Altered gastrointestinal motility

Patients with diarrhoea as a predominant symptom exhibit clusters of rapid jejunal contraction waves, rapid intestinal transit and an increased number of fast and propagated colonic contractions. Those who are predominantly constipated have decreased orocaecal transit and a reduced number of high-amplitude, propagated colonic contraction waves but there is no consistent evidence of abnormal motility.

Abnormal visceral perception

IBS is associated with increased sensitivity to intestinal distension induced by inflation of balloons in the ileum, colon and rectum, a consequence of altered central nervous system processing of visceral sensation. This is more common in women and in diarrhoea-predominant IBS.

Infection and allergy

Between 7 and 32% of patients develop IBS following an episode of gastroenteritis, more commonly young women and those with existing background psychological problems. Others may be intolerant of specific dietary components, particularly lactose and wheat. Abnormalities of gut microflora leading to increased fermentation and gas production and minimal inflammation have also been postulated. Some patients have subtle, histologically undetectable mucosal inflammation, possibly leading to activation of inflammatory cells and release of cytokines, nitric oxide and histamine. These may trigger abnormal secretomotor function and sensitise enteric sensory nerve endings.

Clinical features of IBS

The most common presentation is that of recurrent abdominal pain. This is usually colicky or ‘cramping’, felt in the lower abdomen and relieved by defecation. Abdominal bloating worsens throughout the day. The bowel habit is variable. Most patients alternate between episodes of diarrhoea and constipation. Those with constipation tend to pass infrequent pellety stools, usually in association with abdominal pain or proctalgia. Those with diarrhoea have frequent defecation but produce low-volume stools and rarely have nocturnal symptoms. Passage of mucus is common but rectal bleeding does not occur. Despite apparently severe symptoms, patients do not lose weight and are constitutionally well. Physical examination is generally unremarkable, with the exception of variable tenderness to palpation.Irritable Bowel Syndrome

Diagnosis of Irritable Bowel Syndrome

Features of IBS

  1. Colicky abdominal pain
  2. Altered bowel habit
  3. Abdominal distension
  4. Rectal mucus
  5. Feeling of incomplete defecation

Features supporting a diagnosis of IBS

  • Symptoms > 6 months
  • Frequent consultations for non-GI problems
  • Previous medically unexplained symptoms
  • Stress worsens symptoms

Alarm features

  • Age > 50 years; male gender
  • Weight loss
  • Nocturnal symptoms
  • Family history of colon cancer
  • Anaemia
  • Rectal bleeding

Investigation of Irritable Bowel Syndrome

Full blood count, faecal calprotectin and sigmoidoscopy are usually done routinely and are normal in IBS. Colonoscopy should be undertaken in older patients to exclude colorectal cancer.

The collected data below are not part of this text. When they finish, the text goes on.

Lemma size_makeRoom now bound m :
  1 <= bound ->
  Forall (fun k => k <> "") (keys m) ->
  size m <= bound ->
  size (makeRoom now bound m) < bound.
Proof.
  intros Hbound Hkeys Hsize. unfold makeRoom.
  destruct (Z.geb_spec (size m) bound) as [Hfull|]; [|lia].
  pose proof (length_sweep now m) as Hsw.
  destruct (Z.geb_spec (size (sweep now m)) bound) as [Hstill|]; [|lia].
  assert (Hlt : size (evictOldest (sweep now m)) < size (sweep now m)).
  { apply size_evictOldest.
    - intros Hnil. rewrite Hnil in Hstill. unfold size in Hstill.
      simpl in Hstill. lia.
    - apply Forall_forall. intros k Hk. apply keys_sweep_incl in Hk.
      now apply (proj1 (Forall_forall _ _) Hkeys). }
  unfold size in *. lia.
Qed.

Lemma NoDup_makeRoom now bound m :
  NoDup (keys m) -> NoDup (keys (makeRoom now bound m)).
Proof.
  intros Hnd.
  assert (Hsw : NoDup (keys (sweep now m))).
  { rewrite sweep_filter by assumption. now apply NoDup_filter_keys. }
  unfold makeRoom. destruct (size m >=? bound); [|assumption].
  destruct (size (sweep now m) >=? bound); [|assumption].
  unfold evictOldest. destruct (firstKey (sweep now m)) as [k0|]; [|assumption].
  destruct (Js.truthy k0); [|assumption].
  rewrite mapDelete_filter. now apply NoDup_filter_keys.
Qed.

(** [set] keeps the keys of the map pairwise distinct. *)
Lemma NoDup_set stamp now key (value : T) ttl_arg c :
  NoDup (keys (cache c)) ->
  NoDup (keys (cache (set stamp now key value ttl_arg c))).
Proof. intros H. simpl. now apply NoDup_mapSet, NoDup_makeRoom. Qed.

Lemma set_keeps_bound stamp now key (value : T) ttl_arg c :
  1 <= maxSize c ->
  key <> "" ->
  Forall (fun k => k <> "") (keys (cache c)) ->
  size (cache c) <= maxSize c ->
  Forall (fun k => k <> "")
    (keys (cache (set stamp now key value ttl_arg c)))
  /\ size (cache (set stamp now key value ttl_arg c)) <= maxSize c.
Proof.
  intros Hbound Hkey Hkeys Hsize. simpl. split.
  - apply Forall_forall. intros k Hk.
    apply keys_mapSet_incl in Hk. destruct Hk as [->|Hk]; [assumption|].
    apply keys_makeRoom_incl in Hk.
    now apply (proj1 (Forall_forall _ _) Hkeys).
  - pose proof (size_makeRoom now (maxSize c) (cache c) Hbound Hkeys Hsize).
    pose proof (length_mapSet key
                  {| data := value; timestamp := stamp;
                     ttl := orElse ttl_arg (defaultTtl c) |}
                  (makeRoom now (maxSize c) (cache c))).
    unfold size in *. lia.
Qed.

Those who present atypically require investigations to exclude organic gastrointestinal disease. Diarrhoea-predominant patients justify investigations to exclude microscopic colitis, lactose intolerance, bile acid malabsorption, celiac disease, thyrotoxicosis and, in developing countries, parasitic infection. All patients who give a history of rectal bleeding should undergo colonoscopy to exclude colonic cancer or IBD.

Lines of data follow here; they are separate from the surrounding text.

(** * The offline service worker [www/sw.js]: generations, routing, update check

    A shallow embedding of the worker's functions over an explicit model of
    the host (Cache Storage, network, key/value store, clients, broadcast
    channel), followed by the properties of the specification.

    Modelling conventions.
    - An [async] function is a computation in the monad [M]: it threads the
      worker-visible [State] and either returns or throws ([Outcome]).
    - A promise that has been started is its settled [Outcome];
      [Promise_all] waits for a list of them.  Operations started together
      run in list order, one after the other: they are independent host
      operations, and the worker itself is single threaded.  When several
      of them are rejected, [Promise.all] is rejected with the one that
      settles first; the model takes the first in list order, and the
      statements only say that the error is the one of some rejected
      operation.
    - Cache Storage is an association list in creation order (the order of
      [caches.keys()]); a cache is a finite map from request URL to
      response.
    - Everything the host does is recorded in [trace], oldest event first.
    - [fetch] and [cache.put] can fail, each under an oracle of the host
      ([network], [put_ok]); [caches.open], [caches.delete], [caches.keys]
      and the key/value store are taken to resolve.
    - A cache is keyed by the absolute URL of the request.  A string the
      worker hands to [new Request] or [cache.put] is first resolved
      against the worker's own URL by the host's URL parser ([resolve]),
      which can refuse it; [event.request.url] is absolute already. *)

From Stdlib Require Import Ascii.
From stdpp Require Import gmap strings list fin_maps.

(** ** Constants of the source *)

Definition OFFLINE_DATA_FILE : string := "offline.js".
Definition CACHE_NAME_PREFIX : string := "c2offline".
Definition LAZYLOAD_KEYNAME : string := "".

(** ** JavaScript string helpers *)

(** [s.startsWith(p)] *)
Definition startsWith (s p : string) : bool := String.prefix p s.

(** [s.substring(n)] *)
Definition substring_from (n : nat) (s : string) : string :=
  String.substring n (String.length s - n) s.

(** ** Data *)

(** The body of [offline.js] as [response.json()] decodes it. *)
Record Manifest := mkManifest {
  m_version : string;
  m_fileList : list string;
  m_lazyLoad : option (list string)
}.

(** A [Response]; [r_json] is what [response.json()] resolves to, [None]
    when it rejects. *)
Record Response := mkResponse {
  r_ok : bool;
  r_url : string;
  r_status : nat;
  r_statusText : string;
  r_json : option Manifest
}.

Inductive CacheMode := CacheDefault | CacheNoStore.

(** What is handed to the host's [fetch]: the URL, the digits appended to
    its query string (if any) and the [cache] option. *)
Record FetchReq := mkFetchReq {
  fq_url : string;
  fq_search : option N;
  fq_cache : CacheMode
}.

Inductive RequestMode := ModeNavigate | ModeOther.

(** [event.request] *)
Record Request := mkRequest {
  rq_url : string;
  rq_origin : string;   (* new URL(request.url).origin *)
  rq_mode : RequestMode
}.

Inductive ClientType := TWindow | TWorker | TSharedWorker.

Record Client := mkClient {
  c_url : string;
  c_type : ClientType;
  c_controlled : bool
}.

Management of Irritable Bowel Syndrome

The most important steps are to make a positive diagnosis and reassure the patient. Many patients are concerned that they have developed cancer, and a cycle of anxiety leading to colonic symptoms, which further heighten anxiety, can be broken by explanation that symptoms are not due to organic disease but are the result of altered bowel motility and sensation. In patients who fail to respond to reassurance, treatment is tailored to the predominant symptoms.

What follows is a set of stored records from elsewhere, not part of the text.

(** [0 <= level <= capacity] *)
Definition level_in_range (s : ChakraSystem.t) : Prop :=
  (0 <= ChakraSystem.current_chakra s)%Q
  /\ (ChakraSystem.current_chakra s <= ChakraSystem.max_chakra s)%Q.

Definition costs_nonneg (s : ChakraSystem.t) : Prop :=
  forall a c, ChakraSystem.jutsu_costs s !! a = Some c -> (0 <= c)%Q.

(** What every operation keeps true once the object is constructed with a
    non-negative regeneration rate and non-negative costs. *)
Definition chakra_inv (s : ChakraSystem.t) : Prop :=
  level_in_range s /\ (0 <= ChakraSystem.regen_rate s)%Q /\ costs_nonneg s.

(** The operations a client can apply to a [ChakraSystem]; an activation
    attempt comes with the clock it runs against. *)
Inductive chakra_op : Type :=
| OpUseJutsu (a : string) (clk : Clock)
| OpRegenerate
| OpReset.

Definition apply_op (o : chakra_op) (s : ChakraSystem.t) : ChakraSystem.t :=
  match o with
  | OpUseJutsu a clk => snd (call (ChakraSystem.use_jutsu a) clk s)
  | OpRegenerate => ChakraSystem.regenerate s
  | OpReset => ChakraSystem.reset s
  end.

Definition apply_ops (ops : list chakra_op) (s : ChakraSystem.t)
  : ChakraSystem.t :=
  fold_left (fun s o => apply_op o s) ops s.

(** A multiple of one half.  Python's floats store such a number exactly
    up to 2^52, and add and subtract two of them without rounding. *)
Definition half_integral (q : Q) : Prop := exists z : Z, (q == z # 2)%Q.

(** The configuration of the application's chakra system,
    [ChakraSystem(max_chakra=100, regen_rate=0.5)] (main.py, line 29, and
    the defaults of the constructor), with the cost table of the
    constructor. *)
Definition app_config (s : ChakraSystem.t) : Prop :=
  ChakraSystem.max_chakra s = 100%Q
  /\ ChakraSystem.regen_rate s = 0.5%Q
  /\ ChakraSystem.jutsu_costs s
     = ChakraSystem.jutsu_costs (ChakraSystem.init 100 0.5).

(** The five ways a call of [update] can go: the three branches of
    [process_gesture], the last one split by its two nested tests. *)
Inductive update_case (g : option string) (clk : Clock)
    (s : JutsuRecognitionApp.t)
  : option string -> JutsuRecognitionApp.t -> Prop :=
| case_reset :
    g = None \/ g = Some "Unknown" ->
    update_case g clk s None
      (JutsuRecognitionApp.set_gesture_start_time None
         (JutsuRecognitionApp.set_last_gesture None s))
| case_new g0 :
    g = Some g0 -> g0 <> "Unknown" ->
    JutsuRecognitionApp.last_gesture s <> Some g0 ->
    update_case g clk s None
      (JutsuRecognitionApp.set_gesture_start_time (Some (clk 0%nat))
         (JutsuRecognitionApp.set_last_gesture (Some g0) s))
| case_stalled g0 :
    g = Some g0 -> g0 <> "Unknown" ->
    JutsuRecognitionApp.last_gesture s = Some g0 ->
    truthy_num (JutsuRecognitionApp.gesture_start_time s) = false ->
    update_case g clk s None s
| case_waiting g0 t0 :
    g = Some g0 -> g0 <> "Unknown" ->
    JutsuRecognitionApp.last_gesture s = Some g0 ->
    JutsuRecognitionApp.gesture_start_time s = Some t0 -> ~ (t0 == 0)%Q ->
    (clk 0%nat - t0 < JutsuRecognitionApp.gesture_hold_duration s)%Q ->
    update_case g clk s None s
| case_fired g0 t0 s' :
    g = Some g0 -> g0 <> "Unknown" ->
    JutsuRecognitionApp.last_gesture s = Some g0 ->
    JutsuRecognitionApp.gesture_start_time s = Some t0 -> ~ (t0 == 0)%Q ->
    (JutsuRecognitionApp.gesture_hold_duration s <= clk 0%nat - t0)%Q ->
    JutsuRecognitionApp.last_gesture s' = Some g0 ->
    JutsuRecognitionApp.gesture_start_time s' = None ->
    JutsuRecognitionApp.gesture_hold_duration s'
    = JutsuRecognitionApp.gesture_hold_duration s ->
    JutsuRecognitionApp.paused s' = JutsuRecognitionApp.paused s ->
    update_case g clk s (Some g0) s'.

(** A run of calls that all observe the same label. *)
Definition same_label (g : option string) (clks : list Clock)
  : list (option string * Clock) :=
  map (fun clk => (g, clk)) clks.


(** A run in which no call confirms. *)
Definition silent {X} (calls : list X) : list (option string) :=
  map (fun _ => None) calls.

(** A list of five finger states, each 0 or 1: what [count_fingers]
    returns. *)
Definition finger_states (fingers : list Z) : Prop :=
  length fingers = 5%nat /\ Forall (fun f => f = 0%Z \/ f = 1%Z) fingers.

(** The landmarks of the horizontally flipped image: normalised [x]
    becomes [1 - x]. *)
Definition mirror (landmarks : list GestureDetector.landmark)
  : list GestureDetector.landmark :=
  map (fun p => GestureDetector.mk_landmark
                  (1 - GestureDetector.x p) (GestureDetector.y p))
      landmarks.

(** An effect whose time is up at [now]: [now - start_time > duration]. *)
Definition expired (duration now : Q) (e : JutsuEngine.effect) : bool :=
  Qltb duration (now - JutsuEngine.start_time e).

(** An effect with its progress brought up to [now]. *)
Definition refreshed (duration now : Q) (e : JutsuEngine.effect)
  : JutsuEngine.effect :=
  JutsuEngine.mk_effect (JutsuEngine.name e) (JutsuEngine.start_time e)
    ((now - JutsuEngine.start_time e) / duration).

(** Drawing does not raise on any effect of the list that is drawn at
    [now], that is on the effects not expired, with their progress brought
    up to [now]. *)
Definition renders (render_effect : JutsuEngine.effect -> option pyexn)
    (duration now : Q) (effects : list JutsuEngine.effect) : Prop :=
  forall x, In x effects -> expired duration now x = false ->
            render_effect (refreshed duration now x) = None.

(** The effects that [update_effects] keeps, as a filter. *)
Definition surviving (duration now : Q) (effects : list JutsuEngine.effect)
  : list JutsuEngine.effect :=
  map (refreshed duration now)
      (List.filter (fun e => negb (expired duration now e)) effects).

(** Lines 175-182 of [process_gesture]: the activation attempt made when
    the hold is long enough. *)
Definition activation_block (g : string) : M JutsuRecognitionApp.t unit :=
  ok ← JutsuRecognitionApp.on_chakra (ChakraSystem.can_use_jutsu g);
  if (ok : bool) then
    used ← JutsuRecognitionApp.on_chakra (ChakraSystem.use_jutsu g);
    if (used : bool) then
      jutsu_name ← JutsuRecognitionApp.on_engine (JutsuEngine.activate_jutsu g);
      if truthy_str jutsu_name
      then modify (JutsuRecognitionApp.set_last_jutsu jutsu_name)
      else ret tt
    else ret tt
  else ret tt.

(** The two places of [run] that assign the chakra system, the hold
    fields and [paused]: the statements of lines 204-213 ([run_tick]), for
    a detected gesture and the clock during them, and the key handling of
    lines 225-235, for a value of [cv2.waitKey].  The other statements of an
    iteration ([cap.read], [calculate_fps], [get_gesture], [update_effects],
    [draw_ui], [cv2.imshow]) are not steps: they assign none of these
    fields, and when one of them raises the loop is left. *)
Inductive app_event : Type :=
| EvGesture (gesture : option string) (clk : Clock)
| EvKey (wait_key : Z).

(** The application state after a series of such steps; [None] when one of
    them raised.  The series ends at the key that leaves the loop. *)
Fixpoint app_run (events : list app_event) (s : JutsuRecognitionApp.t)
  : option JutsuRecognitionApp.t :=
  match events with
  | [] => Some s
  | EvGesture gesture clk :: rest =>
      match call (JutsuRecognitionApp.run_tick gesture) clk s with
      | (Ok _, s') => app_run rest s'
      | (Raise _, _) => None
      end
  | EvKey wait_key :: rest =>
      match call (JutsuRecognitionApp.handle_key wait_key) (at_time 0) s with
      | (Ok true, s') => Some s'
      | (Ok false, s') => app_run rest s'
      | (Raise _, _) => None
      end
  end.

Patients with intractable symptoms sometimes benefit from several months of therapy with amitriptyline (10-25 mg orally at night). Other drugs may overcome abnormalities of 5-HT signalling which have been identified in some IBS patients. These include 5-HT4 agonists. Active anxiety or affective disorders should be separately treated. Psychological interventions such as cognitive behavioural therapy, relaxation and gut-directed hypnotherapy are reserved for the most difficult cases.